Earlier drafts explicitly prohibited spread pricing and contemplated pharmacy payment surveys. The Senate removed those provisions, and summaries of the enacted law list them among “excluded” items, though other pharmacy payment accuracy language advanced in a different form. For digital pharmacy and transparency players, national spread‑pricing bans aren’t here; expect continued state action and plan‑by‑plan contracting battles. (Politico Pro, Sellers Dorsey)


Moratoria and delays give states time; this should be used to modernize.

The law pauses CMS eligibility rules (Medicaid, CHIP, BHP, Medicare Savings Programs) and long‑term care staffing standards until October 1, 2034. That long runway is an opening for states to rebuild eligibility systems, integrate real‑time data sources, and pilot automation before compliance clocks resume. (ASTHO)


Operational takeaways for digital health entities:

  • Enrollment & retention tech: Build configurable workflows for 6‑month redeterminations, work‑hours tracking, attestation nudges, and cross‑state duplicate checks; expose status to members and care teams. (ASTHO)

  • Identity, income, and residency verification: Invest in integrations with payroll/HR, credit header, USPS NCOA, SSA Death Master File, and state workforce data; log evidence for audit trails. (ASTHO)

  • Benefit design innovation: Leverage the telehealth HSA safe harbor to craft virtual‑first HDHP offerings; pair DPC with wrap benefits and transparent pricing. (Congress.gov, ASTHO)

  • Rural pilots with measurable ROI: Target Rural Health Transformation Program (RHTP) RHTP grants with remote monitoring, eICU coverage, behavioral health access, and hospital-at‑home (anchored in outcomes, avoidable transfers, and solvency metrics). (The White House, ASTHO)

  • Network continuity risk management: Maintain alternate referral routes in states affected by the defund provision while litigation continues. (Them)

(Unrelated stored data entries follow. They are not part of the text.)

Lemma since_small (t t' p : Z) : 0 <= p < 2 ^ 16 -> t <= t' <= t + p -> CONNECTED_SINCE t' (NOW t) <= p.
Proof.
  intros Hp H. unfold CONNECTED_SINCE, NOW. change 0xffff with (Z.ones 16). rewrite !Z.land_ones by lia.
  pose proof (Z.mod_pos_bound t (2 ^ 16) ltac:(lia)). pose proof (Z.mod_pos_bound t' (2 ^ 16) ltac:(lia)).
  pose proof (Z.div_mod t (2 ^ 16) ltac:(lia)). pose proof (Z.div_mod t' (2 ^ 16) ltac:(lia)).
  assert (t / 2 ^ 16 <= t' / 2 ^ 16) by (apply Z.div_le_mono; lia). nia.
Qed.

Lemma bump8_next (n : Z) : 0 <= n < 256 -> bump8 n = Z.min 255 (n + 1).
Proof.
  intros H. unfold bump8, u8. destruct (decide (n = 255)) as [->|]; [done|].
  rewrite Z.mod_small by lia. rewrite (proj2 (Z.eqb_neq _ _)) by lia. lia.
Qed.

Section Throttle.
Context (F : features) (since : Z) (a : irc_in_addr).
Hypothesis a_wf : addr_wf a.
Hypothesis a_v4 : irc_in_addr_is_ipv4 a = true.
Hypothesis limits : IPCHECK_CLONE_LIMIT F <= 255 /\ 0 <= IPCHECK_CLONE_PERIOD F < 2 ^ 16.

(** After [k] connections in a row, the last at [t]. *)
Definition in_burst (st : registry) (k t : Z) : Prop :=
  table_ok st /\ exceptIPv4 st = [] /\ exceptIPv6 st = [] /\
  exists e, entry_at st (ip_registry_canonicalize a) = Some e /\ last_connect e = NOW t /\
    attempts e = Z.min 255 k /\ connected e <= Z.max 1 (Z.min k (IPCHECK_CLONE_LIMIT F)).

Lemma burst_step (st : registry) (k t t' : Z) :
  in_burst st k t -> 1 <= k -> t <= t' <= t + IPCHECK_CLONE_PERIOD F -> IPCHECK_CLONE_DELAY F < t' - since ->
  exists st' nt, ip_registry_check_local F t' since st a = (st', k + 1 <? IPCHECK_CLONE_LIMIT F, nt) /\
    in_burst st' (k + 1) t'.
Proof.
  intros (T & X4 & X6 & e & E & L & A & C) Hk G D. destruct limits as [L1 L2].
  unfold ip_registry_check_local. rewrite (not_exempt st a X4 X6), a_v4, find_entry_at, E by done.
  set (x := ip_registry_canonicalize a) in *.
  pose proof (entry_range st x e T E) as R. apply entry_at_in in E as E'. destruct E' as [_ Ea].
  destruct (u16_succ _ R) as [[_ N]|[Su N]]; [lia|]. rewrite Su, (proj2 (Z.eqb_neq _ _)) by lia.
  cbn [set_connected last_connect]. rewrite L. pose proof (since_small t t' _ L2 G) as Gs.
  rewrite (proj2 (Z.ltb_ge _ _)) by lia. set (e1 := set_connected e (connected e + 1)).
  destruct (update_free_fields t' e1) as [A3 C3].
  assert (attempts (ip_registry_update_free_targets t' e1).2 = attempts e) as A4.
  { unfold ip_registry_update_free_targets. by destruct (target e1). }
  destruct (ip_registry_update_free_targets t' e1) as [free e3]. cbn [snd] in *.
  cbn [set_last set_attempts attempts connected]. rewrite A4, A, bump8_next by lia.
  assert ((Z.min 255 (Z.min 255 k + 1) <? IPCHECK_CLONE_LIMIT F) = (k + 1 <? IPCHECK_CLONE_LIMIT F)) as ->.
  { apply eq_true_iff_eq. rewrite !Z.ltb_lt. lia. }
  assert (forall c, 0 <= c < 2 ^ 16 -> c <= Z.max 1 (Z.min (k + 1) (IPCHECK_CLONE_LIMIT F)) ->
    in_burst (put_entry st (IPEntry (target e3) (addr e3) (NOW t') c (Z.min 255 (Z.min 255 k + 1)))) (k + 1) t') as Done.
  { intros c Hc Hc2. assert (addr e3 = x) as Ax by (by rewrite A3).
    destruct (put_ok st e (IPEntry (target e3) (addr e3) (NOW t') c (Z.min 255 (Z.min 255 k + 1))) T) as [T2 Lk];
      [cbn; congruence|done|].
    split; [done|]. split; [done|]. split; [done|]. eexists. fold x. rewrite Lk. cbn [addr]. rewrite decide_True by done.
    split; [reflexivity|]. cbn. split; [done|]. split; lia. }
  assert (connected e3 = connected e + 1) as C4 by (by rewrite C3).
  destruct (k + 1 <? IPCHECK_CLONE_LIMIT F) eqn:K; reflect.
  - eexists _, _. split; [reflexivity|]. apply (Done (connected e3)); rewrite C4; lia.
  - rewrite (proj2 (Z.ltb_lt _ _)) by lia. eexists _, _. split; [reflexivity|].
    unfold set_connected. cbn [target addr last_connect attempts connected]. rewrite C4.
    replace (connected e + 1 - 1) with (connected e) by lia.
    apply Done; unfold u16; rewrite Z.mod_small; lia.
Qed.

Lemma burst_run (ts : list Z) (st : registry) (k t : Z) :
  in_burst st k t -> 1 <= k -> gaps (IPCHECK_CLONE_PERIOD F) t ts -> IPCHECK_CLONE_DELAY F < t - since ->
  local_burst F since st a ts = imap (fun i _ => k + Z.of_nat i + 1 <? IPCHECK_CLONE_LIMIT F) ts.
Proof.
  revert st k t. induction ts as [|t' ts IH]; intros st k t B Hk G D; [done|]. destruct G as [G1 G2].
  cbn [local_burst imap]. destruct (burst_step st k t t' B Hk G1 ltac:(lia)) as (st' & nt & -> & B').
  rewrite (IH st' (k + 1) t') by (try done; lia). f_equal; [f_equal; lia|].
  apply imap_ext. intros i y _. cbn. f_equal. lia.
Qed.
End Throttle.

(** The clone limit: an address that keeps connecting at most
    [IPCHECK_CLONE_PERIOD] seconds apart is let in on its first and up to its
    [IPCHECK_CLONE_LIMIT - 1]st attempt, and refused from the [IPCHECK_CLONE_LIMIT]th
    on, also when the 16-bit clock wraps in between. *)
Theorem clone_limit (F : features) (since : Z) (a : irc_in_addr) (st : registry) (t : Z) (ts : list Z) :
  addr_wf a -> irc_in_addr_is_ipv4 a = true -> IPCHECK_CLONE_LIMIT F <= 255 -> 0 <= IPCHECK_CLONE_PERIOD F < 2 ^ 16 ->
  table_ok st -> exceptIPv4 st = [] -> exceptIPv6 st = [] -> ip_registry_find st a = None ->
  gaps (IPCHECK_CLONE_PERIOD F) t ts -> IPCHECK_CLONE_DELAY F < t - since ->
  local_burst F since st a (t :: ts) =
    true :: imap (fun i _ => Z.of_nat i + 2 <? IPCHECK_CLONE_LIMIT F) ts.
Proof.
  intros W V4 L1 L2 T X4 X6 N G D. cbn [local_burst]. unfold ip_registry_check_local.
  rewrite (not_exempt st a X4 X6), V4, N. f_equal.
  rewrite find_entry_at in N by done. pose proof (canonicalize_canonical a W) as Cx.
  set (e := ip_registry_new_entry t (ip_registry_canonicalize a)).
  destruct (add_ok st e T Cx N ltac:(cbn; lia)) as [T' Lk].
  rewrite (burst_run F since a W V4 (conj L1 L2) ts _ 1 t); [|..|done].
  - apply imap_ext. intros i y _. cbn. f_equal. lia.
  - split; [done|]. split; [done|]. split; [done|]. exists e. rewrite Lk. cbn. rewrite decide_True by done.
    split; [done|]. split; [done|]. split; [done|]. lia.
  - lia.
  - done.
Qed.

(** The defaults of ircd_features.c. *)
Definition F_default : features := Features 4 40 50 10 600.
Definition addr_v4 (hi lo : Z) : irc_in_addr := InAddr [0; 0; 0; 0; 0; 65535; hi; lo].
Definition some_client (a : irc_in_addr) : client := Client a true [] 0 0.

Lemma clone_limit_witness :
  local_burst F_default 0 registry_empty (addr_v4 0xc0a8 0x0105) [65530; 65534; 65540; 65560; 65570] =
  [true; true; true; false; false].
Proof.
  refine (clone_limit F_default 0 (addr_v4 0xc0a8 0x0105) registry_empty 65530 [65534; 65540; 65560; 65570]
    _ _ _ _ empty_ok _ _ _ _ _).
  - apply (bool_decide_unpack _). exact I.
  - reflexivity.
  - cbn. lia.
  - cbn. lia.
  - reflexivity.
  - reflexivity.
  - reflexivity.
  - cbn. lia.
  - cbn. lia.
Defined.

(** The registry with two clients of one address, one local and one remote. *)
Definition two_clients : registry :=
  (ip_registry_check_remote F_default 1010
     (ip_registry_check_local F_default 1000 0 registry_empty (addr_v4 0xc0a8 0x0105)).1.1
     (addr_v4 0xc0a8 0x0105) true).1.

  • Policy watch: Track forthcoming HHS rules (by June 1, 2026) and state implementation calendars; product roadmaps should align with the law’s phased deadlines. (ASTHO)

For digital health, the bill tightens eligibility and raises administrative stakes but also codifies telehealth‑friendly plan design and funds rural transformation. Organizations that can reduce churn, verify eligibility cleanly, and demonstrate measurable outcomes, especially in rural care, are positioned to grow.